Gouvernance, Bénin –Le secteur de la boucherie au Bénin traverse une crise profonde. Faux frais, abattages clandestins, manque de soutien gouvernemental… C’est ce qu’expose le président de l’Association des Bouchers du Bénin (ABB), Apety Cossi Gaston, dans une interview accordée au journaliste Gildas Ahogni du quotidien Le Patriote Bénin.
Depuis 2016, le secteur de la boucherie, pourtant essentiel à l’alimentation des Béninois, est en proie à d’énormes difficultés. « C’est à croire qu’on n’existe pas », déclare Apety Cossi Gaston, en décrivant une situation où l’approvisionnement en bœufs devient de plus en plus précaire. Jadis alimenté par les pays voisins comme le Niger, le Mali et le Burkina Faso, le Bénin dépend aujourd’hui presque exclusivement du Niger, et les volumes sont insuffisants.
Cette rareté entraîne une flambée des prix aggravée par des intermédiaires sans scrupules. « L’autre chose qui se passe sur les parcs de vente, c’est le rôle malsain joué par les intermédiaires et démarcheurs. Ce sont eux qui aggravent la situation des bouchers. Souvent, ils viennent jouer aux traducteurs en spéculant sur les prix et en obligeant les bouchers à acheter les bœufs très chers », s’insurge le président de l’ABB, dénonçant un secteur livré à lui-même.
Abattoirs et qualité de la viande : une réglementation défaillante
Les abattoirs, censés garantir la qualité des viandes, ne remplissent plus leur rôle, selon Apety Cossi Gaston. Il y a quelques années, tout bœuf devait passer par l’abattoir pour garantir sa qualité. Aujourd’hui, les règles ne sont plus respectées, regrette-t-il. L’abattage clandestin prospère, mettant en danger la santé des consommateurs et compromettant l’équité dans le commerce de la viande.
Le constat est alarmant : des morceaux de viande vendus à même les bassines sur des marchés informels, sans contrôle ni pesée, font concurrence aux bouchers qui s’efforcent de respecter les normes. « La viande n’est pas comme les tomates qu’on peut mettre sur la tête et vendre. Si vous allez, par exemple, à la place Bulgarie, vous les verrez avec des bassines sur la tête, et là, c’est sûr que ces viandes ne sont pas de bonne qualité », martèle-t-il.
Un gouvernement absent
Apety Cossi Gaston ne mâche pas ses mots lorsqu’il évoque le manque de soutien des autorités. « Aucun gouvernement n’a jamais pensé aux bouchers », affirme-t-il, accusant certains responsables d’être de mèche avec les acteurs informels qui gangrènent le secteur.

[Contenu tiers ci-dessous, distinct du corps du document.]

Lemma set_link_spec v i x :
  in_vec v i ->
  exists v', set_link L v i x = Some v' /\ same_but_links v v' /\ link_frame [i] v v' /\
             link L v' i = Some x.
Proof.
  intros Hi. destruct (in_vec_at v i Hi) as [a Ha]. unfold set_link. rewrite Ha.
  cbn [mbind option_bind]. eexists. split; [done|].
  apply at_idx_Some in Ha as [Hi0 Ha]. split; [|split].
  - intros B f Hf. rewrite list_fmap_insert, Hf. apply list_insert_id.
    by rewrite list_lookup_fmap, Ha.
  - intros j Hj. unfold link, at_idx. case_decide; [|done].
    rewrite list_lookup_insert_ne; [done|]. intros ?. apply Hj. apply list_elem_of_singleton. lia.
  - unfold link, at_idx. rewrite decide_True by done.
    rewrite list_lookup_insert_eq by (unfold in_vec in Hi; lia). cbn. by rewrite node_link_set.
Qed.

Lemma set_prev_spec v i lk p :
  link L v i = Some lk ->
  exists v', set_prev L v i p = Some v' /\ same_but_links v v' /\ link_frame [i] v v' /\
             link L v' i = Some (mkLink p (next lk)).
Proof.
  intros Hl. unfold set_prev. rewrite Hl. cbn [mbind option_bind].
  apply set_link_spec. by eapply link_in_vec.
Qed.

Lemma set_next_spec v i lk n :
  link L v i = Some lk ->
  exists v', set_next L v i n = Some v' /\ same_but_links v v' /\ link_frame [i] v v' /\
             link L v' i = Some (mkLink (prev lk) n).
Proof.
  intros Hl. unfold set_next. rewrite Hl. cbn [mbind option_bind].
  apply set_link_spec. by eapply link_in_vec.
Qed.

(** *** Segments *)

Lemma chain_app v nx xs ys pv :
  chain v nx (xs ++ ys) pv <-> chain v nx xs (hd pv ys) /\ chain v (List.last xs nx) ys pv.
Proof.
  revert nx; induction xs as [|x xs IH]; intros nx; [simpl; tauto|].
  cbn [app chain]. rewrite IH. destruct xs as [|x' xs]; cbn [app hd List.last]; [tauto|].
  assert (forall d d', List.last (x' :: xs) d = List.last (x' :: xs) d') as E.
  { clear. revert x'. induction xs as [|y xs IH]; intros x' d d'; [done|].
    cbn [List.last] in *. apply IH. }
  cbn [List.last] in E. rewrite (E nx x). tauto.
Qed.

Lemma chain_frame zs v v' nx xs pv :
  link_frame zs v v' -> (forall x, x ∈ xs -> x ∉ zs) -> chain v nx xs pv -> chain v' nx xs pv.
Proof.
  intros Hf. revert nx; induction xs as [|x xs IH]; intros nx Hd; [done|].
  cbn [chain]. intros [Hl Hc]. split; [|apply IH; [|done]].
  - rewrite Hf; [done|]. apply Hd. set_solver.
  - intros y Hy. apply Hd. set_solver.
Qed.

Lemma chain_in_vec v nx xs pv i : chain v nx xs pv -> i ∈ xs -> in_vec v i.
Proof.
  revert nx; induction xs as [|x xs IH]; intros nx; [set_solver|].
  cbn [chain]. intros [Hl Hc] Hi. apply elem_of_cons in Hi as [->|Hi]; [by eapply link_in_vec|eauto].
Qed.

Lemma chain_set_last v nx xs x pv pv' :
  NoDup (xs ++ [x]) -> chain v nx (xs ++ [x]) pv ->
  exists v', set_prev L v x pv' = Some v' /\ same_but_links v v' /\ link_frame [x] v v' /\
             chain v' nx (xs ++ [x]) pv'.
Proof.
  intros Hnd Hc. apply chain_app in Hc as [Hxs [Hx _]]. cbn [hd] in *.
  destruct (set_prev_spec v x _ pv' Hx) as (v' & HE & Hs & Hf & Hl).
  exists v'. repeat split; try done. apply chain_app. split; [|by split].
  apply (chain_frame [x] v); [done| |done]. apply NoDup_app in Hnd as (_ & Hd & _). done.
Qed.

Lemma chain_set_head v nx nx' y ys pv :
  NoDup (y :: ys) -> chain v nx (y :: ys) pv ->
  exists v', set_next L v y nx' = Some v' /\ same_but_links v v' /\ link_frame [y] v v' /\
             chain v' nx' (y :: ys) pv.
Proof.
  intros Hnd [Hy Hc]. destruct (set_next_spec v y _ nx' Hy) as (v' & HE & Hs & Hf & Hl).
  exists v'. repeat split; try done. apply (chain_frame [y] v); [done| |done].
  intros z Hz. apply NoDup_cons in Hnd as [Hn _]. set_solver.
Qed.

(** *** Facts about represented lists *)

Lemma repr_in_vec v l xs i : repr v l xs -> i ∈ xs -> in_vec v i.
Proof. intros Hr. eapply chain_in_vec, repr_chain, Hr. Qed.

Lemma in_vec_not_nil v i : small v -> in_vec v i -> i <> nil_idx.
Proof. unfold small, in_vec. lia. Qed.

Lemma in_vec_neqb v i : small v -> in_vec v i -> (i =? nil_idx) = false.
Proof. intros Hs Hi. apply Z.eqb_neq. by eapply in_vec_not_nil. Qed.

Lemma repr_neqb v l xs i : small v -> repr v l xs -> i ∈ xs -> (i =? nil_idx) = false.
Proof. intros Hs Hr Hi. apply (in_vec_neqb v); [done|]. by eapply repr_in_vec. Qed.

(** A duplicate-free list of indexes is not longer than the vector. *)
Lemma nodup_length v xs : NoDup xs -> (forall i, i ∈ xs -> in_vec v i) -> (length xs <= length v)%nat.
Proof.
  intros Hnd Hin.
  assert (NoDup (Z.to_nat <$> xs)) as Hnd'.
  { clear -Hnd Hin. induction xs as [|x xs IH]; [constructor|].
    apply NoDup_cons in Hnd as [Hx Hnd]. rewrite fmap_cons. apply NoDup_cons. split.
    - intros Hi. apply list_elem_of_fmap in Hi as (y & E & Hy).
      assert (x = y); [|by subst].
      destruct (Hin x ltac:(set_solver)), (Hin y ltac:(set_solver)). lia.
    - apply IH; [done|]. intros i Hi. apply Hin. set_solver. }
  rewrite <- (length_fmap Z.to_nat xs), <- (length_seq (length v) 0).
  apply submseteq_length, NoDup_submseteq; [done|].
  intros n Hn. apply list_elem_of_fmap in Hn as (i & -> & Hi). apply elem_of_seq.
  destruct (Hin i Hi). lia.
Qed.

Lemma nodup_length_lt v xs i :
  NoDup xs -> (forall j, j ∈ xs -> in_vec v j) -> in_vec v i -> i ∉ xs -> (length xs < length v)%nat.
Proof.
  intros Hnd Hin Hi Hni. pose proof (nodup_length v (i :: xs)) as Hl. cbn in Hl. apply Hl.
  - by apply NoDup_cons.
  - intros j Hj. apply elem_of_cons in Hj as [->|Hj]; auto.
Qed.

Lemma repr_empty v l : repr v l [] <-> l = InnerList_new.
Proof.
  split.
  - intros [_ _ Hf Hb Hs]. destruct l; cbn in *. by subst.
  - intros ->. by constructor; [constructor|..].
Qed.

Lemma repr_frame zs v v' l xs :
  link_frame zs v v' -> (forall x, x ∈ xs -> x ∉ zs) -> repr v l xs -> repr v' l xs.
Proof. intros Hf Hd [? Hc ???]. constructor; try done. by eapply chain_frame. Qed.

Lemma hd_app_ne (d : Z) (xs ys : list Z) : xs <> [] -> hd d (xs ++ ys) = hd d xs.
Proof. by destruct xs. Qed.

Lemma last_app1 (d x : Z) (xs : list Z) : List.last (xs ++ [x]) d = x.
Proof. apply List.last_last. Qed.

Lemma last_app_ne (d d' : Z) (xs ys : list Z) :
  ys <> [] -> List.last (xs ++ ys) d = List.last ys d'.
Proof.
  destruct (rev_ind (fun ys => ys = [] \/ exists zs z, ys = zs ++ [z])
    ltac:(by left) ltac:(right; eauto) ys) as [->|(zs & z & ->)]; [done|].
  intros _. by rewrite app_assoc, !List.last_last.
Qed.

Lemma list_snoc_cases (xs : list Z) : xs = [] \/ exists ys y, xs = ys ++ [y].
Proof. destruct xs as [|ys y] using rev_ind; [by left|right; eauto]. Qed.

(** *** Operations *)

Lemma pushBack_spec v l xs i :
  small v -> repr v l xs -> in_vec v i -> i ∉ xs ->
  exists v' l', pushBack L v l i = Some (v', l') /\ repr v' l' (xs ++ [i]) /\
    same_but_links v v' /\ link_frame (xs ++ [i]) v v'.
Proof.
  intros Hsm Hr Hi Hni.
  assert (Z.of_nat (length xs) + 1 < 2 ^ 64) as Hlen.
  { pose proof (nodup_length_lt v xs i (repr_nodup _ _ _ Hr) ltac:(by intros; eapply repr_in_vec) Hi Hni).
    unfold small, nil_idx, InvalidIndex, size_bits in Hsm. lia. }
  assert (NoDup (xs ++ [i])) as Hnd.
  { apply NoDup_app. split; [apply Hr|]. split; [|apply NoDup_singleton]. set_solver. }
  unfold pushBack. destruct (set_link_spec v i (mkLink nil_idx (back_ l)) Hi) as (v1 & -> & Hs1 & Hf1 & Hl1).
  cbn [mbind option_bind]. rewrite (repr_back _ _ _ Hr) in *.
  assert (chain v1 nil_idx xs nil_idx) as Hc1.
  { apply (chain_frame [i] v); [done|set_solver|apply Hr]. }
  rewrite (repr_size _ _ _ Hr), wrap_small by (unfold in_range; lia).
  destruct (list_snoc_cases xs) as [->|(ys & y & ->)].
  - cbn [List.last]. rewrite Z.eqb_refl. cbn [negb]. eexists _, _. split; [done|].
    split; [constructor; (done || by split)|]. by split.
  - rewrite last_app1 in *.
    rewrite (repr_neqb v l _ y Hsm Hr) by set_solver. cbn [negb].
    destruct (chain_set_last v1 nil_idx ys y nil_idx i) as (v2 & -> & Hs2 & Hf2 & Hc2);
      [by apply NoDup_app in Hnd as (? & _ & _)|done|].
    cbn [mbind option_bind]. eexists _, _. split; [done|]. split; [constructor; try done|split].
    + apply chain_app. split; [done|]. rewrite last_app1. split; [|done].
      rewrite Hf2; [done|]. set_solver.
    + cbn [front_]. rewrite (repr_front _ _ _ Hr). by rewrite (hd_app_ne _ (ys ++ [y])) by (by destruct ys).
    + by rewrite last_app1.
    + cbn [size_]. rewrite (length_app _ [i]). cbn. lia.
    + by eapply same_trans.
    + apply (frame_trans _ v v1); [apply (frame_mono [i]); [set_solver|done]|].
      apply (frame_mono [y]); [set_solver|done].
Qed.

Malgré plusieurs courriers adressés au ministre de l’Agriculture, de l’Élevage et de la Pêche, les bouchers restent sans réponse satisfaisante. Lors d’une rare audience, l’association s’est vu demander de « redéfinir leur motion ». Une démarche perçue comme un manque de volonté politique pour résoudre les problèmes structurels.
Pour résoudre les difficultés qui paralysent le secteur, l’Association des Bouchers du Bénin propose plusieurs solutions concrètes. La construction d’abattoirs modernes dans chaque département est indispensable pour garantir une qualité sanitaire et encadrer les abattages. Il est également nécessaire d’instaurer une réglementation stricte sur les prix des bœufs et de la viande afin d’éviter les spéculations abusives.
La pesée obligatoire des animaux vivants avant leur abattage apparaît comme une mesure cruciale pour assurer une tarification équitable entre les acteurs de la filière. L’interdiction de l’abattage clandestin et la mise en place d’un contrôle rigoureux tout au long de la chaîne d’approvisionnement sont des étapes incontournables pour restaurer l’équité et la transparence dans le commerce de la viande.
Enfin, la création d’un fonds d’appui dédié aux bouchers permettra de soulager leur charge financière et de soutenir leur activité face aux nombreuses contraintes actuelles. En complément, Apety Cossi Gaston plaide pour l’organisation de visites médicales périodiques pour les bouchers, un métier physiquement exigeant souvent négligé par les autorités sanitaires.